Associate Fiction Editor


Lauralee’s PickThe Rest of Our Lives by Ben Markovitz

I just finished The Rest of Our Lives by Ben Markovitz. My other book club is dedicated to reading the current year’s Booker List. This novel was on the Booker long list and is our selection for May.

The book’s narrator is a middle-aged married man who is navigating a number of life crises all at once, and his way of figuring things out sets us up for the story. The writing is skilled and kept me reading or was it listening—the tone of the book felt more like listening to a friend rather than reading a book. This bothered me at moments. I found myself feeling annoyed by a droning quality to the telling, but maybe it was actually the character of the teller that was getting on my nerves? 

By the end of the story, I felt compassion for the narrator and the other characters in the story and experienced the world Markovitz created as familiar and a known territory.  Likely I will recommend The Rest of Our Lives to my book-reading friends, with the caveat: You might like it.


Scott Oglesby

Assistant Nonfiction Editor


Scott’s PickDaughter of a Song: A Memoir by Sarah Curtis Graziano

I’m reading Daughter of a Song, a memoir by Sarah Curtis Graziano. I picked it up at AWP conference in Baltimore. It called out to me because she’s Southern and I’m publishing my own Southern memoir in Aug, Sept? — Telling Dixie Goodbye (stay tuned). I found her experiences very similar to mine and her voice is so homey. It’s an unusual mix of music and narrative. Highly recommend! 

Daughter of a Song is a 2025 book about Graziano’s father, rock and roll pioneer Sonny Curtis (of The Crickets), exploring his life, fame, and the impact of his music on her own identity, blending personal narrative with cultural history from West Texas to Hollywood and beyond.


Kate Falvey

Associate Editor


Kate’s PickThe Emperor of Gladness by Ocean Vuong; The Secrets of the First School by T.L. Huchu

As the NYTimes asks in “By the Book”: What’s on my nightstand now? 

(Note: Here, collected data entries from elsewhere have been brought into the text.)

Ltac variant_ok_tac := vm_compute; try exact I; repeat split; try discriminate; try reflexivity.
Ltac values_ok_tac := split; [reflexivity|]; intros [|[|i]] tc v Hi Hv; try done; injection Hi as <-; injection Hv as <-; variant_ok_tac.
Ltac update_ok_tac := split; [apply (bool_decide_unpack _); vm_compute; exact I|]; split; [repeat constructor|]; intros [|[|k]] i v tc Hk Hv Hi; try done; injection Hk as <-; injection Hv as <-; injection Hi as <-; variant_ok_tac.
Ltac op_ok_tac :=
  repeat match goal with
  | |- tp_ok _ => repeat split; cbn; lia
  | |- trid_ok _ _ => split; [apply sample_key; cbn; lia|unfold u_ok; cbn; lia]
  | |- ix_key _ => apply sample_key; lia
  | |- update_ok _ _ _ => update_ok_tac
  | |- match fill_defaults ?c ?v with _ => _ end => let r := eval vm_compute in (fill_defaults c v) in change (fill_defaults c v) with r; cbv beta iota; values_ok_tac
  | |- op_ok _ _ _ => unfold op_ok
  | |- _ /\ _ => split
  end.
Ltac ops_ok_tac := repeat (first [exact I | split; [op_ok_tac|match goal with |- context [spec_op ?T ?op ?t] => let r := eval vm_compute in (spec_op T op t) in change (spec_op T op t) with r; cbv beta iota end]]).

Lemma sample_ops_ok : ops_ok sample_table sample_table_ops (new_atable sample_table).
Proof. ops_ok_tac. Qed.

Definition sample_new_table : table_state (lru_cache (K := Z) (T := nat)) (uli_state (lru_cache (K := Z) (T := nat))) :=
  new_table sample_table [sample_blocks 20; sample_blocks 20] (sample_blocks 20) trid_new.
Definition i32 (z : Z) : ReadValue := RValue (VNum (CI I32 z)).
Definition i64 (z : Z) : ReadValue := RValue (VNum (CI I64 z)).

Lemma table_refines_witness :
  run_ops sample_table sample_hash sample_time 99 sample_table_ops sample_new_table =
  [Ok (TInserted 1); Ok (TRow [RValue (row_id 1); i32 10; i64 77]); Throw (ColumnFailed CannotInsertNullValue); Ok (TInserted 3); Ok (TRow [RValue (row_id 3); i32 6; i64 5]);
   Ok (TUpdated true); Ok (TRow [RValue (row_id 3); i32 9; RValue VNull]); Ok (TDeleted true); Throw (MasterColumnRecordIndexCorrupted 3); Throw (CannotInsertDuplicateTrid 3);
   Ok (TRow [RValue (row_id 3); i32 9; RValue VNull]); Throw (ColumnFailed CannotInsertNullValue); Ok (TRow [RValue (row_id 3); i32 9; RValue VNull]); Undef OutOfBounds].
Proof.
  unfold sample_new_table. rewrite (table_refines sample_table sample_hash sample_time 99 _ _ _ sample_table_ops sample_table_ok).
  - vm_compute. reflexivity.
  - vm_compute. split; [discriminate|reflexivity].
  - reflexivity.
  - apply sample_index_ok.
  - apply sample_ops_ok.
  - constructor; [|constructor; [|constructor]]; apply sample_cache_new; cbn; lia.
  - apply sample_cache_new. cbn. lia.
  - cbn. lia.
Defined.

Lemma failed_operation_atomic_witness :
  let s := state_after sample_table sample_hash sample_time 99 [TInsert [number 10] 0 sample_tp; TInsert [number 11] 0 sample_tp] sample_new_table in
  let '(o, s') := run_op sample_table sample_hash sample_time 99 (TInsert [number 3; number 4] 2 sample_tp) s in
  o = Throw (CannotInsertDuplicateTrid 2) /\ fst (readRow sample_table 99 1 3 s') = Ok [RValue (row_id 1); i32 10; i64 77].
Proof.
  set (ops := [TInsert [number 10] 0 sample_tp; TInsert [number 11] 0 sample_tp]).
  assert (Hlast : 0 <= m_lastUserTrid (new_counters (t_firstUserTrid sample_table)) < 2 ^ 64) by (vm_compute; split; [discriminate|reflexivity]).
  assert (Hops : ops_ok sample_table ops (new_atable sample_table)) by (unfold ops; ops_ok_tac).
  assert (Hc : cache_new (S (length ops)) (sample_blocks 20)) by (apply sample_cache_new; cbn; lia).
  assert (Hop : forall t, op_ok sample_table (TInsert [number 3; number 4] 2 sample_tp) t) by (intros t; op_ok_tac).
  assert (Hk : ix_key 1) by (apply sample_key; lia).
  pose proof (failed_operation_atomic sample_table sample_hash sample_time 99 [sample_blocks 20; sample_blocks 20] (sample_blocks 20) trid_new
    ops sample_table_ok Hlast eq_refl sample_index_ok Hops (TInsert [number 3; number 4] 2 sample_tp) _ (CannotInsertDuplicateTrid 2) 1
    (Forall_cons_2 _ _ _ Hc (Forall_cons_2 _ _ _ Hc (Forall_nil_2 _))) Hc eq_refl eq_refl) as H.
  specialize (H (Hop _) Hk). cbv zeta in H |- *.
  fold sample_new_table in H. destruct (run_op _ _ _ _ _ _) as [o s'] eqn:E. assert (Ho : o = Throw (CannotInsertDuplicateTrid 2)) by (apply (f_equal fst) in E; cbn [fst] in E; rewrite <- E; vm_compute; reflexivity).
  split; [exact Ho|]. rewrite (H Ho). vm_compute. reflexivity.
Defined.

(** NULL for the first updated column, when the column is NOT NULL, makes the
    rollback read behind the end of an empty list. *)
Example update_not_null_undefined :
  run_ops sample_table sample_hash sample_time 99 [TInsert [number 1; number 2] 0 sample_tp; TUpdate 1 [0%nat] [VNull] sample_tp] sample_new_table =
  [Ok (TInserted 1); Undef OutOfBounds].
Proof. vm_compute. reflexivity. Qed.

Ocean Vuong’s The Emperor of Gladness, T.L. Huchu’s The Secrets of the First School (the fifth in his Edinburgh Nights series) and, as ever, re-reading assorted favorite mystery authors (Stephen Spotswood, Sue Grafton, Martha Grimes, Sara Paretsky, Robert B. Parker). I always have several books going so I can honor my moods. Vuong’s story: beautifully sad—a strange, poetic delight; Huchu: I’m in love with his character, Ropa Moyo. This is apocalyptic fantasy with a young ghost-talking heroine who learns how familial complications do and don’t define her. The mysteries are just pure escapism—but the best of them are witty and psychologically/socially astute. Spotswood’s sixth book is delayed since his publisher (Doubleday) dropped him—which is bizarre. His Pentecost and Parker series is riveting.


Stacy Bodziak

Managing Editor


Stacy’s PickAnything is Possible by Elizabeth Strout

I’ve been reading Anything is Possible by Elizabeth Strout. It’s a beautiful collection of connected stories about the people in a small Midwestern town. Each story has gut-punch moments of emotion and surprise — these lives feel full and real, and connecting the dots between the stories adds an extra layer for the reader. Lovely. 


Ronna Wineberg

Contributing Fiction Editor


Ronna’s PickMonuments and Other Stories by David Milofsky

I recently finished reading Monuments and Other Stories by David Milofsky. It’s a moving, beautifully written collection. I chose to read it because we published his work in the BLR. He skillfully brings the reader into the lives and emotions of his characters. I enjoyed the strong, insightful prose and concise dialogue, the characters and their unique, poignant challenges. Many stories in the collection take place in a suburban Colorado neighborhood. He writes about love, loss, and loneliness, marriages thriving or failing, about tragedies, prejudice, and a community’s resistance to change. One story in the book, “Eruv,” a favorite of mine, first appeared in the BLR and received special mention in the Pushcart Prize in 2011. Very highly recommended.

Monuments and Other Stories was published by Serving House Books in 2026. The book is a collection of ten short stories.